Look in the material below for the line with "intros [Hfk _" and the line with "(seeded (next_id (map User.id (users db))) now", then set down exactly those two lines and all lines between, nothing more.

***

Lemma create_demo_user_fresh token now db :
  token ∉ map User.secret_key (users db) →
  create_demo_user token now db
  = (Ok (RedirectResponse ("/u/" +:+ token)),
     {| users := users db
                 ++ [{| User.id := next_id (map User.id (users db));
                        User.secret_key := token |}];
        entries := entries db
                   ++ seeded (next_id (map User.id (users db))) now
                        (next_id (map Entry.id (entries db))) demo_entries |}).
Proof.
  intros Hnot. unfold create_demo_user.
  rewrite (bind_Ok _ _ _ _ _ (add_user_fresh _ _ Hnot)).
  unfold bind at 1. rewrite for_each_seeded. reflexivity.
Qed.

Lemma seeded_Forall2 uid now key rows :
  Forall2 (seeded_from uid now) rows (seeded uid now key rows).
Proof.
  revert key. induction rows as [|d rows IH]; intros key; simpl.
  - constructor.
  - constructor; [done|]. apply IH.
Qed.

Lemma seeded_length uid now key rows :
  length (seeded uid now key rows) = length rows.
Proof.
  revert key. induction rows as [|d rows IH]; intros key; simpl; [done|].
  by rewrite IH.
Qed.

Lemma seeded_owner uid now key rows :
  Forall (λ e, Entry.user_id e = uid) (seeded uid now key rows).
Proof.
  revert key. induction rows as [|d rows IH]; intros key; simpl.
  - constructor.
  - constructor; [done|]. apply IH.
Qed.

(** C5, as stated, does not hold: the table of [create_demo_user] has 38
    dictionaries, and a call stores 38 rows, not 37. *)
Lemma create_demo_user_not_37 :
  ¬ (∀ token now db,
       token ∉ map User.secret_key (users db) →
       length (entries (snd (create_demo_user token now db)))
       = (length (entries db) + 37)%nat).
Proof.
  intros H. specialize (H "demo-key" 1700000000000000 empty_db).
  assert ("demo-key" ∉ map User.secret_key (users empty_db)) as Hnot
    by apply not_elem_of_nil.
  specialize (H Hnot). vm_compute in H. discriminate H.
Qed.

(** C5, amended.  A call of [create_demo_user] whose generated secret key
    is not taken creates one user, under a key new to the users table, and
    appends exactly 38 rows to the entries table, one for each dictionary of
    the table in the table's order: each belongs to the new user, has the
    timestamp [now] minus the dictionary's minutes, and carries its
    description and its optional energy.  Nothing else changes, and the
    answer is the redirect to the new user's page. *)
Theorem create_demo_user_seeds
    (token : string) (now : datetime) (db : DB) :
  token ∉ map User.secret_key (users db) →
  ∃ user new,
    create_demo_user token now db
    = (Ok (RedirectResponse ("/u/" +:+ token)),
       {| users := users db ++ [user]; entries := entries db ++ new |})
    ∧ User.secret_key user = token
    ∧ (User.id user ∉ map User.id (users db))
    ∧ length demo_entries = 38%nat
    ∧ length new = 38%nat
    ∧ Forall2 (seeded_from (User.id user) now) demo_entries new.
Proof.
  intros Hnot. eexists _, _. split_and!.
  - by apply create_demo_user_fresh.
  - done.
  - apply next_id_fresh.
  - done.
  - by rewrite seeded_length.
  - apply seeded_Forall2.
Qed.

Lemma create_demo_user_seeds_witness :
  ∃ user new,
    create_demo_user "demo-key" 1700000000000000
      {| users := [User.mk 1 "k1"]; entries := [Entry.mk 1 1 5 None (Some 3)] |}
    = (Ok (RedirectResponse "/u/demo-key"),
       {| users := [User.mk 1 "k1"; user];
          entries := Entry.mk 1 1 5 None (Some 3) :: new |})
    ∧ length new = 38%nat.
Proof.
  destruct (create_demo_user_seeds "demo-key" 1700000000000000
              {| users := [User.mk 1 "k1"];
                 entries := [Entry.mk 1 1 5 None (Some 3)] |})
    as (user & new & Hc & _ & _ & _ & Hlen & _).
  - simpl. intros Hin. apply list_elem_of_singleton in Hin. discriminate Hin.
  - exists user, new. split; [exact Hc | exact Hlen].
Defined.

(** ** The integrity constraints are kept *)

Lemma db_ok_empty : db_ok empty_db.
Proof. split; simpl; constructor. Qed.

Lemma add_user_ok token db :
  db_ok db → db_ok (snd (add_user token db)).
Proof.
  intros [Hfk Hkeys Huids Heids].
  destruct (decide (token ∈ map User.secret_key (users db))) as [Hin|Hnot].
  - rewrite add_user_taken by done. by split.
  - rewrite add_user_fresh by done. split; simpl.
    + revert Hfk. apply Forall_impl. intros e He.
      rewrite map_app. apply elem_of_app. by left.
    + rewrite map_app. apply list.NoDup_app. split_and!; [done| |].
      * intros k Hk Hk'. simpl in Hk'.
        apply list_elem_of_singleton in Hk' as ->. done.
      * simpl. apply NoDup_singleton.
    + rewrite map_app. apply list.NoDup_app. split_and!; [done| |].
      * intros i Hi Hi'. simpl in Hi'.
        apply list_elem_of_singleton in Hi' as ->.
        by apply next_id_fresh in Hi.
      * simpl. apply NoDup_singleton.
    + done.
Qed.

Lemma add_entry_ok uid t d en db :
  uid ∈ map User.id (users db) →
  db_ok db → db_ok (snd (add_entry uid t d en db)).
Proof.
  intros Huid [Hfk Hkeys Huids Heids]. unfold add_entry. split; simpl.
  - apply Forall_app. split; [done|]. by repeat constructor.
  - done.
  - done.
  - rewrite map_app. apply list.NoDup_app. split_and!; [done| |].
    + intros i Hi Hi'. simpl in Hi'.
      apply list_elem_of_singleton in Hi' as ->.
      by apply next_id_fresh in Hi.
    + simpl. apply NoDup_singleton.
Qed.

Lemma for_each_add_entry_ok uid now rows db :
  uid ∈ map User.id (users db) →
  db_ok db →
  db_ok (snd (for_each rows (λ entry_data,
    add_entry uid (now - timedelta (minutes_ago entry_data))
      (Some (demo_description entry_data)) (demo_energy entry_data) ;;;
    ret tt) db)).
Proof.
  revert db. induction rows as [|r rows IH]; intros db Huid Hok; [done|].
  simpl. unfold bind at 1. unfold bind at 1. unfold add_entry at 1.
  unfold ret at 1.
  apply IH; [done|].
  by apply (add_entry_ok uid (now - timedelta (minutes_ago r))
              (Some (demo_description r)) (demo_energy r) db).
Qed.

Lemma create_new_user_ok token db :
  db_ok db → db_ok (snd (create_new_user token db)).
Proof.
  intros Hok. pose proof (add_user_ok token db Hok) as Hok'.
  unfold create_new_user, bind.
  by destruct (add_user token db) as [[user|e] db'].
Qed.

Lemma create_demo_user_ok token now db :
  db_ok db → db_ok (snd (create_demo_user token now db)).
Proof.
  intros Hok.
  destruct (decide (token ∈ map User.secret_key (users db))) as [Hin|Hnot].
  - unfold create_demo_user.
    by rewrite (bind_Raise _ _ _ _ _ (add_user_taken _ _ Hin)).
  - pose proof (add_user_ok token db Hok) as Hok'.
    rewrite add_user_fresh in Hok' by done. simpl in Hok'.
    apply (for_each_add_entry_ok
             (next_id (map User.id (users db))) now demo_entries) in Hok'.
    2: { simpl. rewrite map_app. apply elem_of_app. right. left. }
    rewrite for_each_seeded in Hok'.
    by rewrite create_demo_user_fresh.
Qed.

Lemma POST_entries_ok secret body db :
  db_ok db → db_ok (snd (POST_entries secret body db)).
Proof.
  intros Hok. unfold POST_entries.
  destruct (check_at_least_one body) as [entry|e]; [|done].
  destruct (decide (secret ∈ map User.secret_key (users db))) as [Hin|Hnot].
  - destruct (query_user_first_known _ _ Hin) as [user Hq].
    unfold bind. rewrite (create_entry_known _ _ _ _ Hq).
    apply (add_entry_ok (User.id user) _ _ _ db); [|done].
    apply query_user_first_Some in Hq as [Hu _].
    apply list_elem_of_fmap. eauto.
  - by rewrite (bind_Raise _ _ _ _ _ (create_entry_unknown _ _ _ Hnot)).
Qed.

Lemma get_user_page_db index_html secret db :
  snd (get_user_page index_html secret db) = db.
Proof.
  unfold get_user_page, bind, query_user_first. by case_match.
Qed.

Lemma GET_entries_db secret db : snd (GET_entries secret db) = db.
Proof.
  destruct (decide (secret ∈ map User.secret_key (users db))) as [Hin|Hnot].
  - destruct (query_user_first_known _ _ Hin) as [user Hq].
    unfold GET_entries.
    by rewrite (bind_Ok _ _ _ _ _ (get_entries_known _ _ _ Hq)).
  - unfold GET_entries.
    by rewrite (bind_Raise _ _ _ _ _ (get_entries_unknown _ _ Hnot)).
Qed.

Lemma serve_ok r db : db_ok db → db_ok (serve r db).
Proof.
  intros Hok. destruct r; simpl.
  - done.
  - by apply create_new_user_ok.
  - by apply create_demo_user_ok.
  - by rewrite get_user_page_db.
  - by rewrite GET_entries_db.
  - by apply POST_entries_ok.
Qed.

Lemma reachable_ok db : reachable db → db_ok db.
Proof.
  induction 1 as [|db r _ IH]; [apply db_ok_empty | by apply serve_ok].
Qed.

(** ** Listing the demo user *)

Lemma demo_entries_increasing :
  StronglySorted (λ a b, minutes_ago a < minutes_ago b) demo_entries.
Proof.
  unfold demo_entries.
  repeat (constructor; [|by repeat constructor]). constructor.
Qed.

Lemma seeded_older uid now key rows m :
  Forall (λ d, m < minutes_ago d) rows →
  Forall (λ e, Entry.timestamp e < now - timedelta m)
    (seeded uid now key rows).
Proof.
  intros Hrows. revert key.
  induction Hrows as [|d rows Hd _ IH]; intros key; simpl.
  - constructor.
  - constructor; [|apply IH]. simpl. unfold timedelta. lia.
Qed.

Lemma seeded_strict uid now key rows :
  StronglySorted (λ a b, minutes_ago a < minutes_ago b) rows →
  StronglySorted timestamp_strict_desc (seeded uid now key rows).
Proof.
  intros Hrows. revert key.
  induction Hrows as [|d rows _ IH Hd]; intros key; simpl.
  - constructor.
  - constructor; [apply IH|].
    by apply seeded_older.
Qed.

Lemma strict_desc_inj l x y :
  StronglySorted timestamp_strict_desc l →
  x ∈ l → y ∈ l → Entry.timestamp x = Entry.timestamp y → x = y.
Proof.
  unfold timestamp_strict_desc.
  induction 1 as [|z l _ IH Hz]; intros Hx Hy Heq.
  - by apply elem_of_nil in Hx.
  - rewrite list.Forall_forall in Hz.
    apply elem_of_cons in Hx as [->|Hx], Hy as [->|Hy].
    + done.
    + apply Hz in Hy. lia.
    + apply Hz in Hx. lia.
    + by apply IH.
Qed.

Lemma strict_desc_desc l :
  StronglySorted timestamp_strict_desc l → StronglySorted timestamp_desc l.
Proof.
  induction 1 as [|z l _ IH Hz]; constructor; [done|].
  revert Hz. apply Forall_impl. unfold timestamp_strict_desc, timestamp_desc.
  intros e He. lia.
Qed.

Lemma merge_sort_strict_desc l :
  StronglySorted timestamp_strict_desc l →
  merge_sort timestamp_desc l = l.
Proof.
  intros Hl.
  apply (Sorted_unique_strong timestamp_desc).
  - intros x1 x2 Hx1 Hx2 H12 H21. rewrite merge_sort_Permutation in Hx1.
    apply (strict_desc_inj l); [done..|].
    unfold timestamp_desc in *. lia.
  - apply Sorted_merge_sort, _.
  - by apply StronglySorted_Sorted, strict_desc_desc.
  - apply merge_sort_Permutation.
Qed.

Lemma query_user_first_new token db user :
  token ∉ map User.secret_key (users db) →
  User.secret_key user = token →
  query_user_first token
    {| users := users db ++ [user]; entries := entries db |}
  = (Ok (Some user), {| users := users db ++ [user]; entries := entries db |}).
Proof.
  intros Hnot Hkey.
  pose proof (query_user_first_unknown _ _ Hnot) as Hq.
  unfold query_user_first in *. simpl. injection Hq as Hq.
  rewrite list.filter_app.
  destruct (filter _ (users db)) as [|u l]; [|done].
  by rewrite filter_cons_True.
Qed.

Lemma filter_foreign db uid :
  db_ok db → uid ∉ map User.id (users db) →
  filter (λ e, Entry.user_id e = uid) (entries db) = [].
Proof.
  intros [Hfk _ _ _] Hnot. apply filter_user_id_none.
  revert Hfk. apply Forall_impl. intros e He Heq. by rewrite Heq in He.
Qed.

Lemma get_entries_seeded token now db rows :
  db_ok db →
  token ∉ map User.secret_key (users db) →
  StronglySorted (λ a b, minutes_ago a < minutes_ago b) rows →
  get_entries token
    {| users := users db
                ++ [{| User.id := next_id (map User.id (users db));
                       User.secret_key := token |}];
       entries := entries db
                  ++ seeded (next_id (map User.id (users db))) now
                       (next_id (map Entry.id (entries db))) rows |}
  = (Ok (seeded (next_id (map User.id (users db))) now
           (next_id (map Entry.id (entries db))) rows),
     {| users := users db
                 ++ [{| User.id := next_id (map User.id (users db));
                        User.secret_key := token |}];
        entries := entries db
                   ++ seeded (next_id (map User.id (users db))) now
                        (next_id (map Entry.id (entries db))) rows |}).
Proof.
  intros Hok Hnot Hrows.
  set (user := {| User.id := next_id (map User.id (users db));
                  User.secret_key := token |}).
  set (new := seeded (next_id (map User.id (users db))) now
                (next_id (map Entry.id (entries db))) rows).
  set (db1 := {| users := users db ++ [user]; entries := entries db ++ new |}).
  assert (query_user_first token db1 = (Ok (Some user), db1)) as Hq.
  { apply (query_user_first_same_users token
             {| users := users db ++ [user]; entries := entries db |} db1);
      [done|].
    by apply query_user_first_new. }
  rewrite (get_entries_known _ _ _ Hq). do 2 f_equal.
  change (entries db1) with (entries db ++ new).
  rewrite list.filter_app.
  rewrite (filter_foreign db) by (done || apply next_id_fresh).
  rewrite (filter_user_id_all (User.id user)) by apply seeded_owner.
  apply merge_sort_strict_desc. by apply seeded_strict.
Qed.

Lemma seeded_demo_entries_head uid now key :
  ∃ first rest,
    seeded uid now key demo_entries = first :: rest
    ∧ Entry.description first = Some "Just had coffee"
    ∧ Entry.energy first = Some 6
    ∧ Entry.timestamp first = now - timedelta 5.
Proof.
  eexists _, _. split; [reflexivity|]. split_and!; reflexivity.
Qed.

***

> **RESPONSE FOR THIS EXERCISE**:
  intros [Hfk _ _ _] Hnot. apply filter_user_id_none.
  revert Hfk. apply Forall_impl. intros e He Heq. by rewrite Heq in He.
Qed.

Lemma get_entries_seeded token now db rows :
  db_ok db →
  token ∉ map User.secret_key (users db) →
  StronglySorted (λ a b, minutes_ago a < minutes_ago b) rows →
  get_entries token
    {| users := users db
                ++ [{| User.id := next_id (map User.id (users db));
                       User.secret_key := token |}];
       entries := entries db
                  ++ seeded (next_id (map User.id (users db))) now
                       (next_id (map Entry.id (entries db))) rows |}
  = (Ok (seeded (next_id (map User.id (users db))) now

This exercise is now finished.